Zaman sekarang ini susah mencari film Barat yang bersih dari adegan tidak senonoh. Apa itu french kiss atau adegan ranjang. Bukannya sok alim, tapi ini bulan puasa Mblo. Ndelok koyok ngono iku langsung kepingin pratikum.
Tapi selalu ada film yang bersih dari adegan pemacu gairah. Salah satunya adalah film Heidi (2015). Film yang bergenre family ini diadopsi dari novel klasik berjudul sama karya Johanna Spyri, terbit tahun 1881 (zaman sepur lempung).
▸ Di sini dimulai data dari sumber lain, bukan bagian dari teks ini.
(* ===== verification/Reports.v ===== *)
(** What becomes of a finding: its review and the reads of its evidence
    (src/backend/app/api/routes/findings.py), advice (services/ai_analysis.py,
    ai/mock_provider.py, api/routes/ai_analysis.py) and the formal reports
    (services/security_report.py, reports/markdown.py, api/routes/security_reports.py).

    [json_loads] and the provider of advice are arguments. *)

From stdpp Require Import gmap.
From S2P Require Import Prelude.
From S2P Require Import PyStr.
From S2P Require Import PyFloat.
From S2P Require Import PyJson.
From S2P Require Import Models.
From S2P Require Import Analyzer.
From S2P Require Import Database.
From S2P Require Import Tables.
From S2P Require Import Findings.

Open Scope Z_scope.

(** What a handler raises instead of a service's error. *)
Definition service_http (e : finding_error) : finding_error :=
  match e with
  | NotFoundError d => HTTPException 404 d
  | ServiceError d => HTTPException 409 d
  | e => e
  end.
Definition to_http {A} (m : finding_result A) : finding_result A := catch m (fun e => Raise (service_http e)).

(** * Findings *)

Definition analyze_test_run_handler (sha256 : string -> string) (json_loads : string -> result json_error json)
    (db : RunTables) (ids : NewIds) (run baseline : Z) (st : FindingTables)
    : finding_result (BOLAAnalysisResult * option Finding * FindingTables) :=
  to_http (analyze_test_run sha256 json_loads db ids run baseline st).

(** [order_by(Model.id.desc())] *)
Definition newest_first {A} (key : A -> Z) (l : list A) : list A := reverse (order_by key l).

Definition list_findings (db : RunTables) (st : FindingTables) (target : Z) : finding_result (list Finding) :=
  _ ← require (targets (planning db) !! target) (HTTPException 404 "Target not found.");
  Ok (newest_first finding_id (List.filter (fun f => finding_target_id f =? target) (rows (findings st)))).

(** [allowed_transitions.get(status, set())] *)
Definition allowed_next (status : string) : list string :=
  if bool_decide (status = "potential") then ["reviewing"; "confirmed"; "false_positive"]
  else if bool_decide (status = "reviewing") then ["confirmed"; "false_positive"]
  else [].

Record FindingReviewRequest := mkReview { review_status : string; request_notes : option string }.

(** A review reads the row, with no lock, then decides. *)
Definition review_read (st : FindingTables) (finding : Z) (payload : FindingReviewRequest)
    : finding_result Finding :=
  f ← require (findings st !! finding) (HTTPException 404 "Finding not found.");
  _ ← guard_or (bool_decide (review_status payload ∈ allowed_next (finding_status f)))
        (HTTPException 409 ("Cannot change finding from " +:+ repr (finding_status f) +:+ " to "
                            +:+ repr (review_status payload) +:+ "."));
  Ok f.

(** The update sets the columns whose value differs from the one that was read. *)
Definition review_columns (loaded : Finding) (payload : FindingReviewRequest) (f : Finding) : Finding :=
  mkFinding (finding_id f) (finding_target_id f) (finding_endpoint_id f) (finding_test_run_id f)
    (finding_baseline_test_run_id f) (category f) (finding_severity f) (finding_confidence f)
    (if bool_decide (finding_status loaded = review_status payload) then finding_status f else review_status payload)
    (title f) (description f)
    (if bool_decide (review_notes loaded = request_notes payload) then review_notes f else request_notes payload).

Definition review_write (loaded : Finding) (payload : FindingReviewRequest) (st : FindingTables) : FindingTables :=
  with_findings (alter (review_columns loaded payload) (finding_id loaded) (findings st)) st.

Definition review_finding (st : FindingTables) (finding : Z) (payload : FindingReviewRequest)
    : finding_result (Finding * FindingTables) :=
  loaded ← review_read st finding payload;
  Ok (review_columns loaded payload loaded, review_write loaded payload st).

Definition read_finding_evidence (st : FindingTables) (finding : Z) : finding_result (Row StructuredValues) :=
  _ ← require (findings st !! finding) (HTTPException 404 "Finding not found.");
  require (row_of (evidence_records st) finding) (HTTPException 404 "finding_structured_evidence_not_found").

Definition read_finding_evidence_excerpt (st : FindingTables) (finding : Z) : finding_result (Row ExcerptValues) :=
  evidence ← read_finding_evidence st finding;
  require (row_of (excerpts st) (row_id evidence)) (HTTPException 404 "finding_evidence_excerpt_not_found").

Definition read_finding_evidence_fingerprint (st : FindingTables) (finding : Z)
    : finding_result (Row FingerprintValues) :=
  evidence ← read_finding_evidence st finding;
  require (row_of (fingerprints st) (row_id evidence)) (HTTPException 404 "finding_evidence_fingerprint_not_found").

Definition read_finding_evidence_similarity (st : FindingTables) (finding : Z)
    : finding_result (Row SimilarityValues) :=
  fingerprint ← read_finding_evidence_fingerprint st finding;
  require (row_of (similarities st) (row_id fingerprint)) (HTTPException 404 "finding_evidence_similarity_not_found").

Definition read_finding_evidence_retention (st : FindingTables) (finding : Z)
    : finding_result (Row FindingEvidenceRetentionPolicy) :=
  evidence ← read_finding_evidence st finding;
  require (row_of (retentions st) (row_id evidence)) (HTTPException 404 "finding_evidence_retention_binding_not_found").

(** * What advice and reports read *)

(** [reject_baseline] *)
Definition reject_baseline (db : RunTables) (f : Finding) : finding_result unit :=
  match finding_baseline_test_run_id f with
  | None => Ok tt
  | Some b =>
      match test_runs db !! b with
      | None => Ok tt
      | Some run => reject_case (planning db) (test_cases (planning db) !! run_test_case_id run)
      end
  end.

(** The rows behind a finding, read in the same way by both services. *)
Definition finding_rows (db : RunTables) (f : Finding) : finding_result (TestRun * TestCase * Endpoint * Resource) :=
  run ← require (test_runs db !! finding_test_run_id f) (NotFoundError "TestRun not found.");
  case ← require (test_cases (planning db) !! run_test_case_id run) (NotFoundError "TestCase not found.");
  _ ← reject_case (planning db) (Some case);
  _ ← reject_baseline db f;
  endpoint ← require (endpoints (planning db) !! test_case_endpoint_id case) (NotFoundError "Endpoint not found.");
  resource ← require (resources (planning db) !! test_case_resource_id case) (NotFoundError "Resource not found.");
  Ok (run, case, endpoint, resource).

(** [sanitize_request_data]: of an object, an object. *)
Definition sanitize_request_data (data : list (string * json)) : list (string * json) :=
  (fun kv => (kv.1, if is_sensitive_key kv.1 then JStr REDACTED else redact_json_value kv.2)) <$> data.

Definition request_of (db : RunTables) (run : TestRun) : list (string * json) :=
  default [] (request_data db !! test_run_id run).
Definition expected_of (db : RunTables) (case : TestCase) : list Z :=
  default [] (expected_statuses db !! test_case_id case).

(** * Advice *)

Record SanitizedFindingEvidence := mkSanitized {
  sanitized_finding_id : Z;
  sanitized_category : string;
  rule_confidence : float;
  rule_severity : string;
  sanitized_method : string;
  sanitized_path : string;
  sanitized_actor_identity_id : Z;
  sanitized_resource_type : string;
  sanitized_external_id : string;
  sanitized_owner_identity_id : Z;
  sanitized_expected_statuses : list Z;
  actual_status : option Z;
  sanitized_request : list (string * json);
  sanitized_response_body : option string;
  rule_description : string
}.

Record AIAnalysisResult := mkAdvice {
  advice_category : string;
  advice_confidence : float;
  advice_severity : string;
  advice_risk : string;
  advice_reason : string;
  advice_review : string;
  advice_fix : string
}.

Record AIProvider := mkProvider {
  provider_name : string;
  provider_model : string;
  provider_analyze : SanitizedFindingEvidence -> finding_result AIAnalysisResult
}.

(** [MockAIProvider.analyze] *)
Definition mock_analyze (e : SanitizedFindingEvidence) : finding_result AIAnalysisResult :=
  if match actual_status e with Some s => is_success_status s | None => false end
     && fleb (float_of_decimal false 9 (-1)) (rule_confidence e) then
    Ok (mkAdvice "BOLA" (float_of_decimal false 92 (-2)) "high" "low"
          "The rule engine observed a successful cross-owner response with strong resource evidence."
          "Verify that the actor is not intentionally authorized to access the target resource."
          "Enforce object ownership or equivalent authorization checks in the data-access query before returning the resource.")
  else
    Ok (mkAdvice "BOLA" (float_of_decimal false 60 (-2)) "medium" "medium"
          "The available evidence requires additional business-context review."
          "Review the resource sharing and authorization model manually."
          "Ensure object-level authorization is validated for every resource access.").
Definition MockAIProvider : AIProvider := mkProvider "mock" "mock-bola-analyzer-v1" mock_analyze.

Section services.
Variable json_loads : string -> result json_error json.

Definition sanitized_body (run : TestRun) : finding_result (option string) :=
  catch (sanitize_response_body json_loads (response_body run)) (fun _ => Raise JSONError).

(** The part of [analyze_finding] before its first commit: the evidence for the provider. *)
Definition advice_evidence (db : RunTables) (st : FindingTables) (finding : Z)
    : finding_result SanitizedFindingEvidence :=
  f ← require (findings st !! finding) (NotFoundError "Finding not found.");
  _ ← guard_or (bool_decide (finding_status f ∈ ["potential"; "reviewing"; "confirmed"]))
        (ServiceError "Finding is not eligible for AI analysis.");
  '(run, case, endpoint, resource) ← finding_rows db f;
  body ← sanitized_body run;
  Ok (mkSanitized (finding_id f) (category f) (finding_confidence f) (finding_severity f)
        (endpoint_method endpoint) (endpoint_path endpoint) (test_case_actor_identity_id case)
        (resource_type resource) (external_id resource) (owner_identity_id resource)
        (expected_of db case) (response_status run) (sanitize_request_data (request_of db run)) body
        (description f)).

Definition advice_row (p : AIProvider) (new_id finding : Z) (a : AIAnalysisResult) : FindingAIAnalysis :=
  mkAIAnalysis new_id finding (provider_name p) (provider_model p) (advice_category a) (advice_confidence a)
    (advice_severity a) (advice_risk a) (advice_reason a) (advice_review a) (advice_fix a).

Definition with_ai_analyses (table : gmap Z FindingAIAnalysis) (st : FindingTables) : FindingTables :=
  mkTables (findings st) (evidence_records st) (excerpts st) (fingerprints st) (similarities st) (retentions st)
    table (reports st).

(** The part after it: [db.add] and the commit. *)
Definition store_advice (row : FindingAIAnalysis) (st : FindingTables) : finding_result FindingTables :=
  table ← insert_row (ai_analyses st) (ai_analysis_id row) row;
  Ok (with_ai_analyses table st).

Definition analyze_finding (p : AIProvider) (db : RunTables) (new_id finding : Z) (st : FindingTables)
    : finding_result (FindingAIAnalysis * FindingTables) :=
  e ← advice_evidence db st finding;
  a ← provider_analyze p e;
  let row := advice_row p new_id (sanitized_finding_id e) a in
  st' ← store_advice row st;
  Ok (row, st').

(** The handlers; the platform's provider is the mock one. *)
Definition analyze_finding_with_ai (db : RunTables) (new_id finding : Z) (st : FindingTables)
    : finding_result (FindingAIAnalysis * FindingTables) :=
  to_http (analyze_finding MockAIProvider db new_id finding st).

Definition analyses_of (st : FindingTables) (finding : Z) : list FindingAIAnalysis :=
  newest_first ai_analysis_id (List.filter (fun a => ai_finding_id a =? finding) (rows (ai_analyses st))).
Definition list_ai_analyses (st : FindingTables) (finding : Z) : list FindingAIAnalysis := analyses_of st finding.
End services.
Lemma seqZ_max n : 0 <= n -> foldr Z.max 0 (seqZ 1 n) = n.
Proof.
  intros Hn. assert (Hle : foldr Z.max 0 (seqZ 1 n) <= n /\ forall k, k ∈ seqZ 1 n -> k <= foldr Z.max 0 (seqZ 1 n)).
  { split.
    - assert (H : Forall (fun k => k <= n) (seqZ 1 n)) by (apply Forall_forall; intros k ?%elem_of_seqZ; lia).
      induction H; cbn; lia.
    - induction (seqZ 1 n) as [|x l IH]; [intros k ?%elem_of_nil; done|]. intros k [->|Hk]%elem_of_cons; cbn; [lia|].
      specialize (IH k Hk). lia. }
  destruct Hle as [H1 H2]. destruct (decide (n = 0)) as [->|]; [done|].
  assert (n <= foldr Z.max 0 (seqZ 1 n)); [|lia]. apply H2, elem_of_seqZ. lia.
Qed.

Lemma foldr_max_perm l1 l2 : l1 ≡ₚ l2 -> foldr Z.max 0 l1 = foldr Z.max 0 l2.
Proof. induction 1; cbn; lia. Qed.

Lemma next_version_ok st finding : numbered_from_one (reports_of st finding) ->
  exists n, 0 <= n /\ version <$> reports_of st finding ≡ₚ seqZ 1 n /\ next_version st finding = n + 1.
Proof.
  intros (n & Hn & Hp). exists n. split; [done|]. split; [done|]. unfold next_version.
  by rewrite (foldr_max_perm _ _ Hp), seqZ_max.
Qed.

Lemma report_added st k r : reports st !! k = None -> numbered_from_one (reports_of st (report_finding_id r)) ->
  version r = next_version st (report_finding_id r) ->
  numbered_from_one (reports_of (with_reports (<[k := r]> (reports st)) st) (report_finding_id r)).
Proof.
  intros Hk Hn Hv. apply next_version_ok in Hn as (n & Hn & Hp & Hm). exists (n + 1). split; [lia|].
  unfold reports_of. cbn [reports with_reports]. rewrite (rows_insert _ _ _ Hk). cbn [List.filter].
  rewrite Z.eqb_refl. cbn [fmap list_fmap]. rewrite Hv, Hm. fold (reports_of st (report_finding_id r)).
  change (list_fmap _ _ version (reports_of st (report_finding_id r))) with (version <$> reports_of st (report_finding_id r)).
  rewrite Hp. rewrite (seqZ_app 1 n 1) by lia. cbn. rewrite Permutation_app_comm. cbn. by replace (1 + n) with (n + 1) by lia.
Qed.

Section reached.
Variable sha256 : string -> string.
Variable json_loads : string -> result json_error json.

Abbreviation step := (step sha256 json_loads).
Abbreviation history := (history sha256 json_loads).
Abbreviation reachable := (reachable sha256 json_loads).
Abbreviation serial_step := (serial_step sha256 json_loads).

(** The report that [generate] makes, and the rows that it reads. *)
Record reported (db : RunTables) (st : FindingTables) (new_id finding : Z) (r : SecurityReport) (f : Finding)
    (run : TestRun) (case : TestCase) (endpoint : Endpoint) (resource : Resource) (body : option string)
    (d : ReportData) : Prop := mkReported {
  re_finding : findings st !! finding = Some f;
  re_confirmed : finding_status f = "confirmed";
  re_rows : finding_rows db f = Ok (run, case, endpoint, resource);
  re_endpoint : finding_endpoint_id f = endpoint_id endpoint /\ finding_target_id f = endpoint_target_id endpoint;
  re_body : sanitized_body json_loads run = Ok body;
  re_data : d = build_report f run case endpoint resource (expected_of db case)
                  (sanitize_request_data (request_of db run)) body (head (analyses_of st (finding_id f)));
  re_report : r = mkReport new_id (finding_id f) (finding_target_id f) (next_version st (finding_id f)) "markdown"
                    (report_json d) (render_security_report_markdown (next_version st (finding_id f)) d);
  re_new : reports st !! new_id = None
}.

Lemma generate_ok db new_id finding st r st' : generate json_loads db new_id finding st = Ok (r, st') ->
  st' = with_reports (<[new_id := r]> (reports st)) st
  /\ exists f run case endpoint resource body d, reported db st new_id finding r f run case endpoint resource body d.
Proof.
  unfold generate. intros (f & Hf & [Hs H]%guard_bind_ok)%require_bind_ok.
  apply bind_ok in H as ([[[run case] endpoint] resource] & Hr & H).
  apply guard_bind_ok in H as [He [Ht H]%guard_bind_ok]. apply bind_ok in H as (body & Hb & H). cbv zeta in H.
  apply guard_bind_ok in H as [_ (t & Hi & [= <- <-])%bind_ok]. unfold insert_row in Hi. case_if_in Hi; [|done].
  injection Hi as <-. split; [done|]. exists f, run, case, endpoint, resource, body. eexists. bool_simpl.
  split; try done. by destruct (reports st !! new_id).
Qed.

Lemma generate_wf db new_id finding st r st' : wf st -> generate json_loads db new_id finding st = Ok (r, st') -> wf st'.
Proof.
  intros [He Hf [Hid Hv Hrep]] (-> & f & run & case & endpoint & resource & body & d & [])%generate_ok.
  destruct (wf_ids _ Hf _ _ re_finding0) as (Hfid & _).
  assert (Hr : report_finding_id r = finding /\ report_id r = new_id /\ version r = next_version st (report_finding_id r)).
  { rewrite re_report0. cbn. by rewrite Hfid. }
  destruct Hr as (Hr1 & Hr2 & Hr3). set (st' := with_reports _ st).
  assert (He' : evidence_wf st') by (by destruct He). split; [done | by apply (findings_wf_same st) |]. split.
  - cbn. intros k r' [[<- <-] | [_ Hk]]%lookup_insert_Some; [done | by apply Hid].
  - intros g. destruct (decide (g = report_finding_id r)) as [->|Hne]; [by apply report_added|].
    unfold reports_of, st'. cbn [reports with_reports]. destruct (Hv g) as (n & Hn & Hp). exists n. split; [done|].
    rewrite <- Hp. apply fmap_Permutation. rewrite (rows_insert _ _ _ re_new0). cbn [List.filter].
    destruct (Z.eqb_spec (report_finding_id r) g); [congruence|]. done.
  - cbn. intros k r' [[<- <-] | [_ Hk]]%lookup_insert_Some; [|by eapply Hrep].
    exists f. rewrite Hr1. split; [done|]. by rewrite re_confirmed0.
Qed.
(** The analysis always answers. Whatever the tables hold, with new keys from the
    sequences and a hash whose digests are 64 hexadecimal characters, an analysis succeeds,
    or ends in 404 or 409, or in the decoder's own exception; no constraint on the evidence
    ever refuses it. The one other end is the title of a new finding that does not fit its
    column: 255 characters, where the path of an endpoint may have 500. *)
Theorem analysis_answered db ids run baseline st : (forall s, hex_digest (sha256 s) = true) ->
  fresh_ids ids st -> raises (answered db) (analyze_test_run_handler sha256 json_loads db ids run baseline st).
Proof.
  intros Hsha Hids. unfold analyze_test_run_handler, to_http.
  set (Q := fun e => (exists d, e = NotFoundError d) \/ (exists d, e = ServiceError d) \/ e = JSONError
    \/ e = DataError /\ exists k endpoint, endpoints (planning db) !! k = Some endpoint /\ 255 < str_len (finding_title endpoint)).
  apply raises_catch with (Q := Q); [|intros e [[d ->]|[[d ->]|[->|[-> H]]]]; cbn; unfold answered; eauto 10].
  unfold analyze_test_run. apply raises_bind.
  { assert (H := analyze_read_raises db st run baseline). destruct (analyze_read _ _ _ _ _ _); [done|]. cbn in *. unfold Q. tauto. }
  intros [r [p|]] Hr; [|done]. apply analyze_read_some in Hr as (cross & owner & case & owner_case & resource & Ha).
  destruct (prepared_checks _ _ _ _ _ _ _ _ _ _ _ Hsha Ha) as (C1 & C2 & C3 & C4). destruct Hids as (F1 & Frest).
  apply raises_bind; [|by intros [f st'] _]. unfold store_finding. apply raises_bind.
  { assert (H := insert_finding_raises (findings st) (finding_values p (new_finding ids)) F1).
    destruct (insert_finding _ _); [done|]. cbn in H |- *. destruct H as [-> H]. unfold Q. right. right. right. split; [done|].
    exists (test_case_endpoint_id case), (prepared_endpoint p). split; [apply Ha | done]. }
  intros [o t] Hi. apply raises_bind.
  { apply raises_require. intros Hnone. exfalso. unfold insert_finding in Hi. apply guard_bind_ok in Hi as [_ Hi].
    cbn [finding_test_run_id finding_values] in Hi. destruct (finding_of_run (findings st) (prepared_run p)) eqn:E.
    - injection Hi as <- <-. congruence.
    - apply bind_ok in Hi as (t1 & [_ ->]%insert_row_ok & [= <- <-]). by rewrite lookup_insert_eq in Hnone. }
  intros f _. apply raises_bind; [apply raises_guard; unfold Q; eauto|]. intros _ _. apply raises_bind; [|done].
  assert (H : raises (fun e => exists d, e = ServiceError d) (store_evidence p ids (finding_id f) (with_findings t st))).
  { by apply store_evidence_raises. }
  destruct (store_evidence _ _ _ _); [done|]. cbn in *. unfold Q. auto.
Qed.

(** * Reviews *)

Lemma to_http_ok {A} (m : finding_result A) a : to_http m = Ok a -> m = Ok a.
Proof. by destruct m. Qed.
Recomended untuk ditonton bersama keluarga.
Film ini berkisah tentang anak yatim piatu pecinta alam bebas. Seorang gadis kecil yang lebih bahagia hidup di pelosok pegunungan daripada di rumah mewah tapi penuh dengan aturan kaku layaknya pegawai negeri eh, bangsawan. Semua tersedia tapi terpenjara ya apa asyiknya.
Kisah berawal ketika Heidi dibawa bibinya, Dete, untuk dititipkan ke kakeknya, Alpohi namanya, yang rumahnya di pelosok pegunungan Alpen, mungkin masuk wilayah kecamatan Ndibal. Dete yang sejak kecil merawat Heidi terpaksa melakukan itu karena dapat kerjaan di luar kota. Mungkin jadi pramusaji di warung seafood Lamongan.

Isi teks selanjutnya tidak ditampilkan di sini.